EMPAT LAWANG – Kejaksaan Negeri (Kejari) Empat Lawang menggelar Rapat Koordinasi Pengawasan Aliran Kepercayaan dan Aliran Keagamaan dalam Masyarakat (PAKEM) Tahun 2026. Kegiatan tersebut dihadiri sejumlah unsur terkait, mulai dari Majelis Ulama Indonesia (MUI), Badan Kesatuan Bangsa dan Politik (Kesbangpol), TNI, Kementerian Agama (Kemenag), Badan Intelijen Negara Daerah (Binda) Sumatera Selatan, hingga perwakilan insan pers.
Rapat koordinasi ini bertujuan memperkuat sinergi antarinstansi dalam melakukan pengawasan terhadap perkembangan aliran kepercayaan dan aliran keagamaan yang berkembang di tengah masyarakat, sekaligus menjaga situasi keamanan dan ketertiban tetap kondusif di Kabupaten Empat Lawang.

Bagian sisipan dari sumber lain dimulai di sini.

(** * aggregator::SampleReader (src/SampleReader.hpp)

    A shallow embedding of the time-ordered multi-stream sample aggregator and
    the properties of its [push] and [step] operations.

    Modelling conventions.
    - [base::Time] comes from the external header [base/time.h]; it wraps a
      signed count of microseconds with comparison, addition, subtraction and
      [isNull].  It is embedded as [Z]; signed overflow (undefined in C++) is
      not modelled.
    - [Stream<T>] is stored behind [StreamBase*] and recovered by
      [dynamic_cast]; the element type is kept as a tag [elem] of an arbitrary
      type [Ty] with decidable equality, payloads live in one type [Val].
    - [size_t] quantities are [nat]; the [int] argument of [registerStream] is
      converted the way C++ converts it (modulo [2^64]).
    - The per-stream [callback] is an effect: every invocation is appended to
      the field [calls] of the aggregator, tagged with the index of the
      stream whose callback ran.
    - [std::sort] is only specified up to its postcondition (a permutation of
      the input, ordered for [operator<]); it is a parameter, the class
      [StdSort].  The implementation of libstdc++ is transcribed in
      [Libstdcxx] and is one instance of it.
    - [assert] is taken as enabled (no [NDEBUG]): a failed assertion aborts. *)

From Stdlib Require Import ZArith Lia Bool String.
From stdpp Require Import base tactics option list sorting.

Local Open Scope Z_scope.

(** ** base::Time *)

Definition Time := Z.

Definition isNull (t : Time) : bool := t =? 0.

(** ** SampleReader::StreamIndex *)

Module StreamIndex.

Record t := mk { time : Time; hasData : bool; stream : nat }.

(** [operator<] compares the time only. *)
Definition lt (a b : t) : bool := time a <? time b.

(** The order [std::sort] leaves its range in: no element is [operator<]
    an element before it. *)
Definition ordered (a b : t) : Prop := lt b a = false.

End StreamIndex.

(** ** std::sort on a vector of StreamIndex *)

Class StdSort := {
  sort : list StreamIndex.t → list StreamIndex.t;
  sort_perm : ∀ l, sort l ≡ₚ l;
  sort_sorted : ∀ l, StronglySorted StreamIndex.ordered (sort l)
}.

(** A sort keeps equal elements in order when, for every time, the elements
    carrying that time come out in the order they went in. *)
Definition at_time (t : Time) (l : list StreamIndex.t) : list StreamIndex.t :=
  filter (λ a, StreamIndex.time a = t) l.

Definition stable (Sort : StdSort) : Prop :=
  ∀ l t, at_time t (sort l) = at_time t l.

(** ** SampleReader::Stream<T> *)

Module Stream.
Section stream.
Context {Ty Val : Type}.

Definition item : Type := Time * Val.

Record t := mk {
  elem : Ty;
  buffer : list item;
  bufferSize : nat;
  period : Time;
  lastTime : Time;
  overdue : bool
}.

(** The constructor: empty queue, [lastTime] default-constructed (null),
    [overdue] false. *)
Definition new (T : Ty) (bufferSize : nat) (period : Time) : t :=
  mk T [] bufferSize period 0 false.

Definition getBufferStatus (st : t) : nat * nat :=
  (length (buffer st), bufferSize st).

Definition hasData (st : t) : bool :=
  match buffer st with [] => false | _ => true end.

Definition nextTimeStamp (st : t) : Time :=
  match buffer st with
  | (ts, _) :: _ => ts
  | [] => lastTime st + period st
  end.

(** [while (bufferSize > 0 && buffer.size() >= bufferSize) buffer.pop();] *)
Fixpoint make_space (bufferSize : nat) (buf : list item) : list item :=
  match buf with
  | [] => []
  | _ :: tl =>
      if (0 <? bufferSize)%nat && (bufferSize <=? length buf)%nat
      then make_space bufferSize tl
      else buf
  end.

Definition push (st : t) (ts : Time) (data : Val) : t :=
  if ts <? lastTime st then st
  else mk (elem st)
          (make_space (bufferSize st) (buffer st) ++ [(ts, data)])
          (bufferSize st) (period st) ts (overdue st).

(** [pop(late)]: the new stream and the callback invocation, if any. *)
Definition pop (late : bool) (st : t) : t * option item :=
  match buffer st with
  | [] => (st, None)
  | front :: tl =>
      if late
      then (mk (elem st) tl (bufferSize st) (period st) (lastTime st)
               (overdue st), None)
      else (mk (elem st) tl (bufferSize st) (period st) (lastTime st)
               false, Some front)
  end.

Definition set_overdue (b : bool) (st : t) : t :=
  mk (elem st) (buffer st) (bufferSize st) (period st) (lastTime st) b.

(** The [do { ... } while (late && hasData)] of [step] on one stream:
    front samples older than [current_ts] are popped with [late = true]. *)
Fixpoint drop_late (current_ts : Time) (buf : list item) : list item :=
  match buf with
  | [] => []
  | (ts, _) :: tl =>
      if ts <? current_ts then drop_late current_ts tl else buf
  end.

Definition throw_out_late (current_ts : Time) (st : t) : t :=
  mk (elem st) (drop_late current_ts (buffer st)) (bufferSize st)
     (period st) (lastTime st) (overdue st).

End stream.
Arguments t : clear implicits.
End Stream.

(** ** SampleReader *)

Module SampleReader.
Section reader.
Context {Ty Val : Type} `{EqDecision Ty}.

(** One callback invocation: the stream whose callback ran, and the
    [(ts, value)] it was given. *)
Definition call : Type := nat * Time * Val.

Definition call_stream (c : call) : nat := c.1.1.
Definition call_ts (c : call) : Time := c.1.2.
Definition call_item (c : call) : Time * Val := (c.1.2, c.2).

Record t := mk {
  streams : list (Stream.t Ty Val);
  timeout : Time;
  latest_ts : Time;
  current_ts : Time;
  calls : list call
}.

(** [explicit SampleReader(base::Time timeout = base::Time(1))] *)
Definition new (timeout : Time) : t := mk [] timeout 0 0 [].

Definition setTimeout (s : t) (tm : Time) : t :=
  mk (streams s) tm (latest_ts s) (current_ts s) (calls s).

(** The conversion of the [int bufferSize] argument to the [size_t]
    parameter of the [Stream] constructor. *)
Definition size_t_of_int (n : Z) : nat := Z.to_nat (n mod 2 ^ 64).

Definition registerStream (s : t) (T : Ty) (bufferSize : Z) (period : Time)
  : t * Z :=
  (mk (streams s ++ [Stream.new T (size_t_of_int bufferSize) period])
      (timeout s) (latest_ts s) (current_ts s) (calls s),
   Z.of_nat (length (streams s))).

Definition set_streams (sts : list (Stream.t Ty Val)) (s : t) : t :=
  mk sts (timeout s) (latest_ts s) (current_ts s) (calls s).

Definition set_latest_ts (ts : Time) (s : t) : t :=
  mk (streams s) (timeout s) ts (current_ts s) (calls s).

Definition set_current_ts (ts : Time) (s : t) : t :=
  mk (streams s) (timeout s) (latest_ts s) ts (calls s).

(** How a call of [push] ends: it returns, it throws
    [std::runtime_error(what)], the [assert] fails and the program aborts,
    or it runs into undefined behaviour ([streams[idx]] out of range).
    The first three carry the aggregator as the call left it. *)
Inductive result :=
| Return (s : t)
| Throw (what : string) (s : t)
| AssertFail (s : t)
| Undefined.

Definition push (s : t) (idx : Z) (T : Ty) (ts : Time) (data : Val)
  : result :=
  if idx <? 0 then Throw "invalid stream index." s
  else if ts + timeout s <? latest_ts s then Return s
  else
    let s1 := if latest_ts s <? ts then set_latest_ts ts s else s in
    match streams s1 !! Z.to_nat idx with
    | None => Undefined
    | Some st =>
        if decide (Stream.elem st = T)
        then Return (set_streams
                       (<[Z.to_nat idx := Stream.push st ts data]>
                          (streams s1)) s1)
        else AssertFail s1
    end.

(** The first loop of [step] over [streams], from index [i] on: the swept
    streams, the candidates in the order they were pushed back, and
    [listHasData]. *)
Fixpoint collect (current_ts : Time) (i : nat)
    (sts : list (Stream.t Ty Val))
  : list (Stream.t Ty Val) * list StreamIndex.t * bool :=
  match sts with
  | [] => ([], [], false)
  | st :: rest =>
      let st' := Stream.throw_out_late current_ts st in
      let ts := Stream.nextTimeStamp st' in
      let hasData := Stream.hasData st' in
      let '(rest', items, listHasData) := collect current_ts (S i) rest in
      if hasData || negb (isNull ts)
      then (st' :: rest', StreamIndex.mk ts hasData i :: items,
            hasData || listHasData)
      else (st' :: rest', items, listHasData)
  end.

(** [(it->stream)->pop(false)]: the stream is popped and the callback
    invocation recorded. *)
Definition pop_stream (i : nat) (s : t) : t :=
  match streams s !! i with
  | None => s
  | Some st =>
      let '(st', c) := Stream.pop false st in
      mk (<[i := st']> (streams s)) (timeout s) (latest_ts s)
         (current_ts s)
         (calls s ++ match c with
                     | Some (ts, v) => [(i, ts, v)]
                     | None => []
                     end)
  end.

Definition mark_overdue (i : nat) (s : t) : t :=
  match streams s !! i with
  | None => s
  | Some st => set_streams (<[i := Stream.set_overdue true st]> (streams s)) s
  end.

(** The second loop of [step], over the sorted candidates. *)
Fixpoint scan (items : list StreamIndex.t) (s : t) : bool * t :=
  match items with
  | [] => (false, s)
  | it :: rest =>
      if StreamIndex.hasData it
      then (true, set_current_ts (StreamIndex.time it)
                    (pop_stream (StreamIndex.stream it) s))
      else if latest_ts s <? StreamIndex.time it + timeout s
      then (false, s)
      else scan rest (mark_overdue (StreamIndex.stream it) s)
  end.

Dalam kesempatan tersebut, berbagai pihak menyampaikan pandangan dan masukan terkait pola pengawasan serta langkah-langkah antisipatif terhadap potensi munculnya paham atau aliran yang dinilai menyimpang dari ketentuan yang berlaku.
Kepala Seksi Intelijen Kejari Empat Lawang, Ricky Indra Gunawan, menegaskan bahwa Tim PAKEM akan terus meningkatkan koordinasi dan komunikasi dengan seluruh instansi terkait guna memperoleh informasi yang akurat dan terkini mengenai perkembangan aliran kepercayaan maupun aliran keagamaan di masyarakat.
Menurut Ricky, peran aktif seluruh elemen, termasuk tokoh agama, aparat keamanan, pemerintah daerah, dan masyarakat sangat diperlukan untuk mendeteksi secara dini apabila ditemukan indikasi adanya dugaan aliran sesat atau ajaran yang berpotensi menimbulkan keresahan di tengah masyarakat.
“Kami akan terus berkoordinasi dengan seluruh stakeholder terkait untuk melakukan pemantauan dan pembaruan informasi secara berkala. Jika terdapat dugaan aliran yang menyimpang atau berpotensi mengganggu ketertiban umum, maka akan dilakukan kajian dan penanganan sesuai ketentuan yang berlaku,” ujarnya.
Melalui rapat koordinasi ini, Kejari Empat Lawang berharap pengawasan terhadap aliran kepercayaan dan keagamaan dapat berjalan lebih efektif, sehingga stabilitas sosial, kerukunan umat beragama, serta ketenteraman masyarakat di Kabupaten Empat Lawang tetap terjaga.